В некотором смысле, сплочённость общества спектакля доказывает правоту революционеров, которые настаивали на том, что даже ничтожнейшую деталь системы нельзя изменить, не изменив всю систему. Однако эта сплочённость также подавила любые революционные настроения в современном обществе, выбив у них из-под ног любую социальную почву, где бы они могли найти выражение: от профсоюзов — до газет, от рабочих кварталов — до книг. Достаточно было мановения руки, чтобы высветить всю безрассудность и беспомощность этой тенденции. Да и на индивидуальном уровне сплочённость общества спектакля способна подавить или, ещё лучше, подкупить любые возможные формы протеста.

XXX

Спецслужбы могли бы быть куда опасней, но, по счастью, они слишком увлекаются амбициозными замыслами по всеобщему абсолютному контролю над обществом и оттого закономерно сталкиваются с трудностями. Существует следующее противоречие: спецслужбы кропотливо, день за днём собирают информацию о различных индивидах, причём собрали уже какие-то непомерные, гигантские горы досье, однако времени на анализ и выявление их действительной ценности у них просто не остаётся. Количество разведданных постоянно приходится сокращать, при этом много важной информации попросту теряется, а то, что остаётся — всё равно недоступно для прочтения из-за своего объёма. Разведкой и иными службами по манипуляции населением никто не руководит, они не координированы. Между ними кипит ожесточённая борьба, один потенциал современного общества желает задавить другой, однако не стоит обольщаться — все они одним дёгтем мазаны.

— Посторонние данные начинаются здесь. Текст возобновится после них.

(** * Programs that behave the same

    Two programs are equal when they have the same outcome and final state from
    every state; [bind], [catch] and [iter] respect it, so that it can be used to
    rewrite inside a program. *)
Definition meq {S A} (m1 m2 : M S A) : Prop := ∀ s, m1 s = m2 s.
Infix "≈" := meq (at level 70) : stdpp_scope.

#[export] Instance meq_equivalence {S A} : Equivalence (@meq S A).
Proof. split; [done|by intros ? ? ? ?|intros ? ? ? H1 H2 s; by rewrite H1, H2]. Qed.

#[export] Instance bind_meq {S A B} :
  Proper (pointwise_relation A meq ==> meq ==> meq) (@mbind (M S) _ A B).
Proof.
  intros k k' Hk m m' Hm s. unfold mbind, M_bind. rewrite Hm.
  destruct (m' s) as [[a|e|h] s']; [apply Hk|done|done].
Qed.

#[export] Instance catch_meq {S A} :
  Proper (meq ==> pointwise_relation exn meq ==> meq) (@catch S A).
Proof.
  intros m m' Hm h h' Hh s. unfold catch. rewrite Hm.
  destruct (m' s) as [[a|e|x] s']; [done|apply Hh|done].
Qed.

#[export] Instance iter_meq {S A} n : Proper (meq ==> meq) (@iter S A n).
Proof.
  intros m m' Hm. induction n as [|n IH]; intros s; [done|]. simpl.
  apply (bind_meq (λ r, match r with Some a => mret a | None => iter n m end)
                  (λ r, match r with Some a => mret a | None => iter n m' end)); [|done].
  intros [a|]; [done|exact IH].
Qed.

Lemma wp_meq {S A} (m m' : M S A) s Q : m ≈ m' → wp m' s Q → wp m s Q.
Proof. unfold wp. by intros ->. Qed.

(** * Programs that move the state along a relation

    However the program ends, the state afterwards is related to the one before. *)
Definition along {S A} (R : relation S) (m : M S A) : Prop := ∀ s, R s (m s).2.

Section along.
Context {S : Type} (R : relation S) `{!PreOrder R}.

Lemma along_still {A} (m : M S A) : (∀ s, (m s).2 = s) → along R m.
Proof. intros Hm s. by rewrite Hm. Qed.

Lemma along_bind {A B} (m : M S A) (k : A → M S B) :
  along R m → (∀ a, along R (k a)) → along R (m ≫= k).
Proof.
  intros Hm Hk s. specialize (Hm s). unfold mbind, M_bind.
  destruct (m s) as [[a|e|h] s']; [|done|done]. by transitivity s'; [|apply Hk].
Qed.

Lemma along_catch {A} (m : M S A) h :
  along R m → (∀ e, along R (h e)) → along R (catch m h).
Proof.
  intros Hm Hh s. specialize (Hm s). unfold catch.
  destruct (m s) as [[a|e|x] s']; [done| |done]. by transitivity s'; [|apply Hh].
Qed.

Lemma along_finally {A} (m : M S A) k : along R m → along R k → along R (finally m k).
Proof.
  intros Hm Hk s. specialize (Hm s). unfold finally.
  destruct (m s) as [[a|e|x] s']; [| |done]; (transitivity s'; [done|]);
    (apply along_bind; [done|]); intros _; by apply along_still.
Qed.

Lemma along_iter {A} n (m : M S (option A)) : along R m → along R (iter n m).
Proof.
  intros Hm. induction n as [|n IH]; simpl; [by apply along_still|].
  apply along_bind; [done|]. intros [a|]; [by apply along_still|done].
Qed.
End along.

Эта борьба также является состязанием. Каждый её участник переоценивает способности как своих агентов, так и агентов противников. Любая страна, не говоря уже о транснациональных альянсах, на текущий момент обладает каким-то невероятным числом полицейских и разведывательных служб. Причём эти спецслужбы могут быть не только государственными, но и даже надгосударственными. Также не счесть мелких частных компаний, которые предлагают свои услуги в области надзора, безопасности и разведки. Вполне естественно, что у транснациональных корпораций есть собственные спецслужбы; но куда интереснее то, что они есть и у менее крупных национальных компаний, которые до сих пор преследуют собственные цели на национальном и, реже, международном уровне. Ядерно-энергетическая группа будет отчаянно сражаться против нефтяной группы, несмотря даже на то, что они принадлежат одному и тому же государству и, в каком-то смысле, диалектически объединены желанием поддерживать высокий уровень цен на нефть на мировом рынке. У каждого предприятия есть собственные спецслужбы, которые призваны бороться с саботажем и, в случае надобности, организовывать акты саботажа против конкурентов. Так, например, компании, строящие подводные туннели, кровно заинтересованы в том, чтобы морские паромы тонули чаще — для этого они не брезгуют подкупом газет, чтобы те без промедления, но и без особых подробностей, рассказывали о подобных катастрофах. Одновременно с тем, компания соперничающая с Sandoz[14] может запросто отравить источники подземных вод в долине Рейна, нимало не заботясь при этом об экологических последствиях. Тайным разведывательным службам не привыкать — забота у них такая. Все эти организации плотно теснятся вокруг тех, кто в ответе за государственный разум, Raison d'Etat, причём каждый хочет добиться своей гегемонии над смыслом. Поэтому смысл и теряет сегодня всякий осязаемый центр.

Одерживая победу за победой, вплоть до 1968 года современное общество свято верило в то, что его все любят. Однако с тех пор оно было вынуждено расстаться с этим заблуждением — теперь оно предпочитает, чтобы его боялись. Уж оно-то знает, что его "атмосфера невинности исчезла навсегда".